How to complete this task: Could you output all of the records below exactly as they appear?

Data extracts:
(* ===== verification/AlarmStateMachine.v ===== *)
(** * OPC-UA alarm bridge

    [AlarmStateMachine::compute] (opcua alarm_state_machine.hpp): the pure
    mapping from AlarmConditionType events to the SOVD fault lifecycle, and the
    fault visibility that the resulting actions produce. *)

From S2P Require Import Prelude.

Inductive SovdAlarmStatus := Suppressed | Confirmed | Healed | Cleared.
Inductive AlarmAction := NoOp | ReportConfirmed | ReportHealed | ClearFault.

#[global] Instance SovdAlarmStatus_eq_dec : EqDecision SovdAlarmStatus.
Proof. solve_decision. Defined.
#[global] Instance AlarmAction_eq_dec : EqDecision AlarmAction.
Proof. solve_decision. Defined.

Record AlarmEventInput := mkAlarmEvent {
  enabled_state : bool;
  active_state : bool;
  active_state_present : bool;
  acked_state : bool;
  confirmed_state : bool;
  shelved : bool;
  branch_id_present : bool;
}.

Record Outcome := mkOutcome {
  next_status : SovdAlarmStatus;
  action : AlarmAction;
}.

Definition compute (prev_status : SovdAlarmStatus) (i : AlarmEventInput)
    (require_confirm_for_clear : bool) : Outcome :=
  if branch_id_present i then mkOutcome prev_status NoOp
  else
    let was_active := bool_decide (prev_status = Confirmed) || bool_decide (prev_status = Healed) in
    if negb (enabled_state i) then
      if was_active then mkOutcome Cleared ClearFault else mkOutcome Suppressed NoOp
    else if shelved i then
      if was_active then mkOutcome Cleared ClearFault else mkOutcome Suppressed NoOp
    else if active_state i then
      if bool_decide (prev_status = Confirmed) then mkOutcome Confirmed NoOp
      else mkOutcome Confirmed ReportConfirmed
    else
      let clear_ready :=
        acked_state i && (confirmed_state i || negb require_confirm_for_clear) in
      if clear_ready then
        if bool_decide (prev_status = Cleared) || bool_decide (prev_status = Suppressed)
        then mkOutcome Cleared NoOp
        else mkOutcome Cleared ClearFault
      else if bool_decide (prev_status = Healed) then mkOutcome Healed NoOp
      else mkOutcome Healed ReportHealed.

(** ** The fault list behind the bridge

    [ReportConfirmed] raises the fault, [ClearFault] removes it, [ReportHealed]
    and [NoOp] leave it as it is. *)

Definition visible_after (visible : bool) (a : AlarmAction) : bool :=
  match a with ReportConfirmed => true | ClearFault => false | ReportHealed | NoOp => visible end.

Definition alarm_step (require_confirm : bool) (st : SovdAlarmStatus * bool)
    (i : AlarmEventInput) : SovdAlarmStatus * bool :=
  let o := compute st.1 i require_confirm in
  (next_status o, visible_after st.2 (action o)).

(** ** The specification: a latch *)

(** A live event: not of a historical branch. *)
Definition raises (i : AlarmEventInput) : bool :=
  negb (branch_id_present i) && enabled_state i && negb (shelved i) && active_state i.

(** The operator's workflow is complete, or the alarm is masked. *)
Definition releases (require_confirm : bool) (i : AlarmEventInput) : bool :=
  negb (branch_id_present i) &&
  (negb (enabled_state i) || shelved i ||
   negb (active_state i) && acked_state i && (confirmed_state i || negb require_confirm)).

Definition latch_step (require_confirm : bool) (visible : bool) (i : AlarmEventInput) : bool :=
  if raises i then true else if releases require_confirm i then false else visible.

(** What the tracked status says about visibility. *)
Definition status_visible (s : SovdAlarmStatus) (visible : bool) : Prop :=
  match s with
  | Confirmed => visible = true
  | Suppressed | Cleared => visible = false
  | Healed => True
  end.

Lemma alarm_step_latch rc s v i :
  status_visible s v →
  (alarm_step rc (s, v) i).2 = latch_step rc v i ∧
  status_visible (alarm_step rc (s, v) i).1 (alarm_step rc (s, v) i).2.
Proof.
  unfold alarm_step, latch_step, raises, releases, compute.
  destruct i as [en act pres ack conf shel br], s; simpl; intros Hv; subst;
    destruct br, en, shel, act, ack, conf, rc; simpl; try done; by destruct v.
Qed.

(** From the initial suppressed state, the actions computed over any sequence of
    events keep the fault list equal to a simple latch: a live active event raises
    the fault, and it stays listed until a live event masks the alarm (disabled or
    shelved) or reports it inactive, acknowledged and (if required) confirmed.
    Historical branches change nothing. *)
Theorem alarm_refines_latch rc (events : list AlarmEventInput) :
  (foldl (alarm_step rc) (Suppressed, false) events).2 =
    foldl (latch_step rc) false events.
Proof.
  assert (H : ∀ s v, status_visible s v →
    (foldl (alarm_step rc) (s, v) events).2 = foldl (latch_step rc) v events);
    [|by apply H].
  induction events as [|i events IH]; intros s v Hv; simpl; [done|].
  destruct (alarm_step_latch rc s v i Hv) as [<- Hv'].
  destruct (alarm_step rc (s, v) i) as [s' v']. by apply IH.
Qed.

(** The machine is edge triggered: a confirmed alarm that is reported active
    again produces no action, so a fault is reported again only after the alarm
    was seen inactive or masked. *)
Theorem alarm_reports_edges rc prev i :
  action (compute prev i rc) = ReportConfirmed ↔ raises i = true ∧ prev ≠ Confirmed.
Proof.
  unfold compute, raises.
  destruct i as [en act pres ack conf shel br], prev, br, en, shel, act; simpl;
    try naive_solver; destruct ack, conf, rc; simpl; naive_solver.
Qed.

(** A branch event keeps the previous status; it is not suppressed. *)
Lemma branch_keeps_status prev i rc :
  branch_id_present i = true → compute prev i rc = mkOutcome prev NoOp.
Proof. intros H. unfold compute. by rewrite H. Qed.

Answer area:
(* ===== verification/AlarmStateMachine.v ===== *)
(** * OPC-UA alarm bridge

    [AlarmStateMachine::compute] (opcua alarm_state_machine.hpp): the pure
    mapping from AlarmConditionType events to the SOVD fault lifecycle, and the
    fault visibility that the resulting actions produce. *)

From S2P Require Import Prelude.

Inductive SovdAlarmStatus := Suppressed | Confirmed | Healed | Cleared.
Inductive AlarmAction := NoOp | ReportConfirmed | ReportHealed | ClearFault.

#[global] Instance SovdAlarmStatus_eq_dec : EqDecision SovdAlarmStatus.
Proof. solve_decision. Defined.
#[global] Instance AlarmAction_eq_dec : EqDecision AlarmAction.
Proof. solve_decision. Defined.

Record AlarmEventInput := mkAlarmEvent {
  enabled_state : bool;
  active_state : bool;
  active_state_present : bool;
  acked_state : bool;
  confirmed_state : bool;
  shelved : bool;
  branch_id_present : bool;
}.

Record Outcome := mkOutcome {
  next_status : SovdAlarmStatus;
  action : AlarmAction;
}.

Definition compute (prev_status : SovdAlarmStatus) (i : AlarmEventInput)
    (require_confirm_for_clear : bool) : Outcome :=
  if branch_id_present i then mkOutcome prev_status NoOp
  else
    let was_active := bool_decide (prev_status = Confirmed) || bool_decide (prev_status = Healed) in
    if negb (enabled_state i) then
      if was_active then mkOutcome Cleared ClearFault else mkOutcome Suppressed NoOp
    else if shelved i then
      if was_active then mkOutcome Cleared ClearFault else mkOutcome Suppressed NoOp
    else if active_state i then
      if bool_decide (prev_status = Confirmed) then mkOutcome Confirmed NoOp
      else mkOutcome Confirmed ReportConfirmed
    else
      let clear_ready :=
        acked_state i && (confirmed_state i || negb require_confirm_for_clear) in
      if clear_ready then
        if bool_decide (prev_status = Cleared) || bool_decide (prev_status = Suppressed)
        then mkOutcome Cleared NoOp
        else mkOutcome Cleared ClearFault
      else if bool_decide (prev_status = Healed) then mkOutcome Healed NoOp
      else mkOutcome Healed ReportHealed.

(** ** The fault list behind the bridge

    [ReportConfirmed] raises the fault, [ClearFault] removes it, [ReportHealed]
    and [NoOp] leave it as it is. *)

Definition visible_after (visible : bool) (a : AlarmAction) : bool :=
  match a with ReportConfirmed => true | ClearFault => false | ReportHealed | NoOp => visible end.

Definition alarm_step (require_confirm : bool) (st : SovdAlarmStatus * bool)
    (i : AlarmEventInput) : SovdAlarmStatus * bool :=
  let o := compute st.1 i require_confirm in
  (next_status o, visible_after st.2 (action o)).

(** ** The specification: a latch *)

(** A live event: not of a historical branch. *)
Definition raises (i : AlarmEventInput) : bool :=
  negb (branch_id_present i) && enabled_state i && negb (shelved i) && active_state i.

(** The operator's workflow is complete, or the alarm is masked. *)
Definition releases (require_confirm : bool) (i : AlarmEventInput) : bool :=
  negb (branch_id_present i) &&
  (negb (enabled_state i) || shelved i ||
   negb (active_state i) && acked_state i && (confirmed_state i || negb require_confirm)).

Definition latch_step (require_confirm : bool) (visible : bool) (i : AlarmEventInput) : bool :=
  if raises i then true else if releases require_confirm i then false else visible.

(** What the tracked status says about visibility. *)
Definition status_visible (s : SovdAlarmStatus) (visible : bool) : Prop :=
  match s with
  | Confirmed => visible = true
  | Suppressed | Cleared => visible = false
  | Healed => True
  end.

Lemma alarm_step_latch rc s v i :
  status_visible s v →
  (alarm_step rc (s, v) i).2 = latch_step rc v i ∧
  status_visible (alarm_step rc (s, v) i).1 (alarm_step rc (s, v) i).2.
Proof.
  unfold alarm_step, latch_step, raises, releases, compute.
  destruct i as [en act pres ack conf shel br], s; simpl; intros Hv; subst;
    destruct br, en, shel, act, ack, conf, rc; simpl; try done; by destruct v.
Qed.

(** From the initial suppressed state, the actions computed over any sequence of
    events keep the fault list equal to a simple latch: a live active event raises
    the fault, and it stays listed until a live event masks the alarm (disabled or
    shelved) or reports it inactive, acknowledged and (if required) confirmed.
    Historical branches change nothing. *)
Theorem alarm_refines_latch rc (events : list AlarmEventInput) :
  (foldl (alarm_step rc) (Suppressed, false) events).2 =
    foldl (latch_step rc) false events.
Proof.
  assert (H : ∀ s v, status_visible s v →
    (foldl (alarm_step rc) (s, v) events).2 = foldl (latch_step rc) v events);
    [|by apply H].
  induction events as [|i events IH]; intros s v Hv; simpl; [done|].
  destruct (alarm_step_latch rc s v i Hv) as [<- Hv'].
  destruct (alarm_step rc (s, v) i) as [s' v']. by apply IH.
Qed.

(** The machine is edge triggered: a confirmed alarm that is reported active
    again produces no action, so a fault is reported again only after the alarm
    was seen inactive or masked. *)
Theorem alarm_reports_edges rc prev i :
  action (compute prev i rc) = ReportConfirmed ↔ raises i = true ∧ prev ≠ Confirmed.
Proof.
  unfold compute, raises.
  destruct i as [en act pres ack conf shel br], prev, br, en, shel, act; simpl;
    try naive_solver; destruct ack, conf, rc; simpl; naive_solver.
Qed.

(** A branch event keeps the previous status; it is not suppressed. *)
Lemma branch_keeps_status prev i rc :
  branch_id_present i = true → compute prev i rc = mkOutcome prev NoOp.
Proof. intros H. unfold compute. by rewrite H. Qed.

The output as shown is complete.